Task goal |
When you reach the line that contains "(Itoa (renum used))))" in the entries below, begin returning lines exactly as written and continue through the last one.

Given entries |

(** The first copied step at or after one of the source's; the steps are sorted. *)
Fixpoint steps_below (seq : Z) (old : list Z) : Z :=
  match old with s :: rest => if s <? seq then 1 + steps_below seq rest else 0 | [] => 0 end.
Definition renumber (first : Z) (old : list Z) (seq : Z) : Z := wrap64 (first + steps_below seq old).

Definition renumberThrough (renum : Z → Z) (through : option Z) : option Z :=
  match through with Some t => if 0 <? t then Some (renum t) else through | None => None end.

Definition copied_body (renum : Z → Z) (b : body) : body :=
  match b with
  | SessionStarted t => SessionStarted (renumberThrough renum t)
  | SessionResumed t => SessionResumed (renumberThrough renum t)
  | Restored (Some r) =>
      match ParseInt (rs_Checkpoint r) with
      | Some used => Restored (Some (MkRestored (rs_Path r) (rs_Before r) (rs_After r) (Itoa (renum used))))
      | None => b
      end
  | _ => b
  end.

(** [BranchCopy]; [newID] gives the ids, one a copy. *)
Definition BranchCopy (newID : nat → string) (events : list event) (through : Z) (sessionID : string) (first : Z) : list event :=
  let from := picked events through in
  let renum := renumber first (map ev_Seq from) in
  imap (λ i e, MkEvent (newID i) sessionID "" (wrap64 (first + Z.of_nat i)) (ev_Actor e) (ev_At e) (copied_body renum (ev_Body e))) from.

(** * Theorems

    What going back and branching keep: the record a fork leaves
    rebuilds to the conversation the loop goes on with, and a branch has its
    source's conversation and its undo log. *)

Definition positive (es : list event) : Prop := Forall (λ e, 0 < ev_Seq e) es.

(** The events of a record in order up to a step. *)
Lemma up_to_filter through es : in_order es → up_to through es = List.filter (λ e, negb (past through e)) es.
Proof.
  induction es as [|e es IH]; intros H; [done|]. cbn. apply (in_order_app [e]) in H as (_ & H & Hlt). rewrite IH by done.
  destruct (past through e) eqn:Ep; cbn; [|done]. symmetry. unfold past in Ep. apply andb_true_iff in Ep as [E1 E2].
  clear IH. induction es as [|x es IH]; [done|]. apply (in_order_app [x]) in H as (_ & H & _). cbn. assert (past through x = true) as ->.
  { unfold past. rewrite E1. pose proof (Hlt e x ltac:(by left) ltac:(by left)). apply Z.ltb_lt in E2. apply Z.ltb_lt. lia. }
  apply IH; [done|]. intros y z Hy Hz. apply Hlt; [done|by right].
Qed.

Solution to the problem |
      | Some used => Restored (Some (MkRestored (rs_Path r) (rs_Before r) (rs_After r) (Itoa (renum used))))
      | None => b
      end
  | _ => b
  end.

(** [BranchCopy]; [newID] gives the ids, one a copy. *)
Definition BranchCopy (newID : nat → string) (events : list event) (through : Z) (sessionID : string) (first : Z) : list event :=
  let from := picked events through in
  let renum := renumber first (map ev_Seq from) in
  imap (λ i e, MkEvent (newID i) sessionID "" (wrap64 (first + Z.of_nat i)) (ev_Actor e) (ev_At e) (copied_body renum (ev_Body e))) from.

(** * Theorems

    What going back and branching keep: the record a fork leaves
    rebuilds to the conversation the loop goes on with, and a branch has its
    source's conversation and its undo log. *)

Definition positive (es : list event) : Prop := Forall (λ e, 0 < ev_Seq e) es.

(** The events of a record in order up to a step. *)
Lemma up_to_filter through es : in_order es → up_to through es = List.filter (λ e, negb (past through e)) es.
Proof.
  induction es as [|e es IH]; intros H; [done|]. cbn. apply (in_order_app [e]) in H as (_ & H & Hlt). rewrite IH by done.
  destruct (past through e) eqn:Ep; cbn; [|done]. symmetry. unfold past in Ep. apply andb_true_iff in Ep as [E1 E2].
  clear IH. induction es as [|x es IH]; [done|]. apply (in_order_app [x]) in H as (_ & H & _). cbn. assert (past through x = true) as ->.
  { unfold past. rewrite E1. pose proof (Hlt e x ltac:(by left) ltac:(by left)). apply Z.ltb_lt in E2. apply Z.ltb_lt. lia. }
  apply IH; [done|]. intros y z Hy Hz. apply Hlt; [done|by right].
Qed.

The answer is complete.